#### Data for this exercise ####

Lemma row_to_event_of e : event_storable e → SqliteEventRepository.row_to_event (SqliteEventRepository.row_of_event e) = inr e.
Proof.
  intros [Hid Ha Ht Ho]. unfold SqliteEventRepository.row_to_event, SqliteEventRepository.parse_row, SqliteEventRepository.row_of_event.
  cbn [er_id er_aggregate_id er_aggregate_type er_event_type er_occurred_at er_payload er_tenant_id].
  rewrite (dec_enc (e_id e)) by done. cbn [mbind option_bind]. rewrite (dec_enc (e_aggregate_id e)) by done. cbn [mbind option_bind].
  rewrite (dec_enc (e_tenant_id e)) by done. cbn [mbind option_bind]. rewrite fromisoformat_isoformat by done. cbn [mbind option_bind].
  rewrite (dec_enc (e_payload e)) by done. cbn [mbind option_bind]. by destruct e.
Qed.

(** The log: the events saved, in the order of the saves, and older ones without a tenant. *)
Definition events_hold (l : list event_row) (es : list event) : Prop :=
  ∃ old, l = old ++ (SqliteEventRepository.row_of_event <$> es) ∧ Forall (λ r, er_tenant_id r = None) old ∧ Forall event_storable es.

Lemma each_filtered_events l es (P : event_row → Prop) (Q : event → Prop) `{!∀ r, Decision (P r), !∀ x, Decision (Q x)} :
  events_hold l es → (∀ r, P r → er_tenant_id r ≠ None) → (∀ e, event_storable e → P (SqliteEventRepository.row_of_event e) ↔ Q e) →
  each SqliteEventRepository.row_to_event (filter P l) = inr (filter Q es).
Proof.
  intros (old & -> & Hold & Hes) HP HPQ. rewrite filter_app, (filter_rows event_storable SqliteEventRepository.row_of_event P Q) by done.
  replace (filter P old) with (@nil event_row).
  - by apply (each_rows event_storable _ _ row_to_event_of), Forall_filter.
  - induction Hold as [|r old Hr _ IH]; [done|]. rewrite filter_cons_False; [done|]. intros Hp. by apply (HP r).
Qed.

Lemma event_tenant_iff e (t : TenantId) : event_storable e → enc_ok t → er_tenant_id (SqliteEventRepository.row_of_event e) = Some (enc t) ↔ e_tenant_id e = t.
Proof. intros He Ht. cbn [er_tenant_id SqliteEventRepository.row_of_event]. split; [|by intros ->]. intros Heq%(inj Some). apply enc_inj in Heq; [done|by apply He|done]. Qed.

(** An event without a tenant is shown to nobody, the others to their tenant, in order. *)
Lemma sqlite_list_events c es t : events_hold (SqliteEventRepository.event_rows c) es → enc_ok t →
  SqliteEventRepository.list t c = inr (filter (λ e, e_tenant_id e = t) es).
Proof. intros Hes Ht. apply each_filtered_events; [done|by intros r ->|]. intros e He. by apply event_tenant_iff. Qed.

Lemma sqlite_list_by_aggregate c es k t : events_hold (SqliteEventRepository.event_rows c) es → enc_ok k → enc_ok t →
  SqliteEventRepository.list_by_aggregate k t c = inr (filter (λ e, e_aggregate_id e = k ∧ e_tenant_id e = t) es).
Proof.
  intros Hes Hk Ht. apply each_filtered_events; [done|by intros r [_ ->]|]. intros e He. rewrite event_tenant_iff by done.
  cbn [er_aggregate_id SqliteEventRepository.row_of_event]. split; [|by intros [-> ?]]. intros [Heq ?]. split; [|done]. apply enc_inj in Heq; [done|by apply He|done].
Qed.

(** A new event goes to the end of the log, at once on disk. *)
Lemma sqlite_save_event c es e : events_hold (SqliteEventRepository.event_rows c) es → event_storable e → is_Some (f_events (c_file c)) →
  Forall (λ r, er_id r ≠ enc (e_id e)) (SqliteEventRepository.event_rows c) →
  ∃ c', SqliteEventRepository.save e c = (c', inr tt) ∧ c_disk c' = c_file c' ∧ in_transaction c' = false ∧
    events_hold (SqliteEventRepository.event_rows c') (es ++ [e]).
Proof.
  intros (old & Hl & Hold & Hes) He [tb Htb] Hfresh. unfold SqliteEventRepository.save, dml. stM_unfold.
  replace (existsb _ _) with false.
  - eexists. split; [reflexivity|]. unfold SqliteEventRepository.event_rows, SqliteEventRepository.events, with_rows in *. rewrite Htb in *.
    cbn [c_file c_disk in_transaction set_events_table f_events rows_of t_rows] in *. split_and!; [done..|]. exists old. rewrite Hl, fmap_app, app_assoc.
    split_and!; [done|done|]. apply Forall_app. by split; [|apply Forall_singleton].
  - symmetry. change (rows_of _) with (SqliteEventRepository.event_rows c). clear Hl. induction Hfresh as [|r l Hr _ IH]; [done|]. cbn [existsb].
    by rewrite (bool_decide_eq_false_2 _ Hr).
Qed.

(** A save that fails leaves the transaction it began open. *)
Lemma failed_save_keeps_transaction j c c' e : SqliteJobRepository.save j c = (c', inl e) → in_transaction c' = true ∧ c_disk c' = c_disk c.
Proof.
  unfold SqliteJobRepository.save, bind, dml, commit. stM_unfold. destruct (forallb _ _); [|by intros [= <- _]].
  destruct (upsert _ _ _ _) as [l n]. destruct (n =? 0)%nat; [by intros [= <- _]|done].
Qed.

(** * Opening a file of an older release *)

(** [_build_repositories]: the three repositories are built on one connection. *)
Definition open_repositories : sqliteM unit :=
  SqliteJobRepository.__init__ ;; SqliteNodeRepository.__init__ ;; SqliteEventRepository.__init__.

(** The statements this executes: the process may die between any two. *)
Definition startup : list (sqliteM unit) :=
  [ SqliteJobRepository.create_table; SqliteJobRepository.add_tenant_column; SqliteJobRepository.backfill_tenants;
    SqliteJobRepository._upgrade_execution_timeout_column; commit;
    SqliteNodeRepository.create_table; SqliteNodeRepository.add_tenant_column; SqliteNodeRepository.backfill_tenants; commit;
    SqliteEventRepository.create_table; SqliteEventRepository._upgrade_tenant_column; commit ].

Definition run_statements (l : list (sqliteM unit)) (c : connection) : connection := foldl (λ c m, (m c).1) c l.

(** A start that died after [n] statements, and a number of those. *)
Definition died_after (c : connection) (n : nat) : connection := reopen (run_statements (take n startup) c).

Definition upgraded (g : file) : file :=
  mkFile (Some (mkTable true true (SqliteJobRepository.backfill <$> rows_of (f_jobs g))))
    (Some (mkTable true (has_timeout (created (f_nodes g))) (SqliteNodeRepository.backfill <$> rows_of (f_nodes g))))
    (Some (mkTable true (has_timeout (created (f_events g))) (rows_of (f_events g)))).

Lemma backfill_job_twice (l : list job_row) : SqliteJobRepository.backfill <$> (SqliteJobRepository.backfill <$> l) = SqliteJobRepository.backfill <$> l.
Proof. rewrite <- list_fmap_compose. apply list_fmap_ext. intros _ r _. cbn. unfold SqliteJobRepository.backfill. by destruct (jr_tenant_id r) eqn:E; [rewrite E|]. Qed.

Lemma backfill_node_twice (l : list node_row) : SqliteNodeRepository.backfill <$> (SqliteNodeRepository.backfill <$> l) = SqliteNodeRepository.backfill <$> l.
Proof. rewrite <- list_fmap_compose. apply list_fmap_ext. intros _ r _. cbn. unfold SqliteNodeRepository.backfill. by destruct (nr_tenant_id r) eqn:E; [rewrite E|]. Qed.

(** On the way, what is seen and what is on disk both lead to the same file. *)
Definition leads_to (u : file) (c : connection) : Prop := upgraded (c_file c) = u ∧ upgraded (c_disk c) = u.

Lemma ddl_leads u f c : (∀ g, upgraded (f g) = upgraded g) → leads_to u c → leads_to u (ddl f c).1.
Proof. intros Hf [H1 H2]. unfold leads_to, ddl. cbn. rewrite Hf. split; [done|]. destruct (in_transaction c); [done|by rewrite Hf]. Qed.

Lemma dml_leads {A} u (f : file → file * A) c : (∀ g, upgraded (f g).1 = upgraded g) → leads_to u c → leads_to u (dml f c).1.
Proof. intros Hf [H1 H2]. unfold leads_to, dml. specialize (Hf (c_file c)). destruct (f (c_file c)). cbn in *. by rewrite Hf. Qed.

Lemma commit_leads u c : leads_to u c → leads_to u (commit c).1.
Proof. by intros [? _]. Qed.

Lemma unless_leads u (b : file → bool) (m : sqliteM unit) c : leads_to u c → (leads_to u c → leads_to u (m c).1) →
  leads_to u ((has ← select b; if has : bool then mret tt else m) c).1.
Proof. intros Hc Hm. unfold select. stM_unfold. destruct (b (c_file c)); [done|by apply Hm]. Qed.

Lemma startup_leads u : Forall (λ m : sqliteM unit, ∀ c, leads_to u c → leads_to u (m c).1) startup.
Proof.
  unfold startup. repeat (apply Forall_cons; split); try apply Forall_nil_2; intros c Hc; (apply commit_leads || apply unless_leads || idtac); try done; try intros _;
    (apply ddl_leads || apply dml_leads); try done; intros g; unfold upgraded; destruct g as [[[]|] [[]|] [[]|]]; cbn;
    rewrite ?backfill_job_twice, ?backfill_node_twice; reflexivity.
Qed.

####

▶ [What needs to be done]: Every line above from the line with "SqliteEventRepository.list_by_aggregate k t" to the line with "cbn [c_file c_disk" is wanted, ends included; write them out exactly and add no other line.

▶ [Completed exercise]:
  SqliteEventRepository.list_by_aggregate k t c = inr (filter (λ e, e_aggregate_id e = k ∧ e_tenant_id e = t) es).
Proof.
  intros Hes Hk Ht. apply each_filtered_events; [done|by intros r [_ ->]|]. intros e He. rewrite event_tenant_iff by done.
  cbn [er_aggregate_id SqliteEventRepository.row_of_event]. split; [|by intros [-> ?]]. intros [Heq ?]. split; [|done]. apply enc_inj in Heq; [done|by apply He|done].
Qed.

(** A new event goes to the end of the log, at once on disk. *)
Lemma sqlite_save_event c es e : events_hold (SqliteEventRepository.event_rows c) es → event_storable e → is_Some (f_events (c_file c)) →
  Forall (λ r, er_id r ≠ enc (e_id e)) (SqliteEventRepository.event_rows c) →
  ∃ c', SqliteEventRepository.save e c = (c', inr tt) ∧ c_disk c' = c_file c' ∧ in_transaction c' = false ∧
    events_hold (SqliteEventRepository.event_rows c') (es ++ [e]).
Proof.
  intros (old & Hl & Hold & Hes) He [tb Htb] Hfresh. unfold SqliteEventRepository.save, dml. stM_unfold.
  replace (existsb _ _) with false.
  - eexists. split; [reflexivity|]. unfold SqliteEventRepository.event_rows, SqliteEventRepository.events, with_rows in *. rewrite Htb in *.
    cbn [c_file c_disk in_transaction set_events_table f_events rows_of t_rows] in *. split_and!; [done..|]. exists old. rewrite Hl, fmap_app, app_assoc.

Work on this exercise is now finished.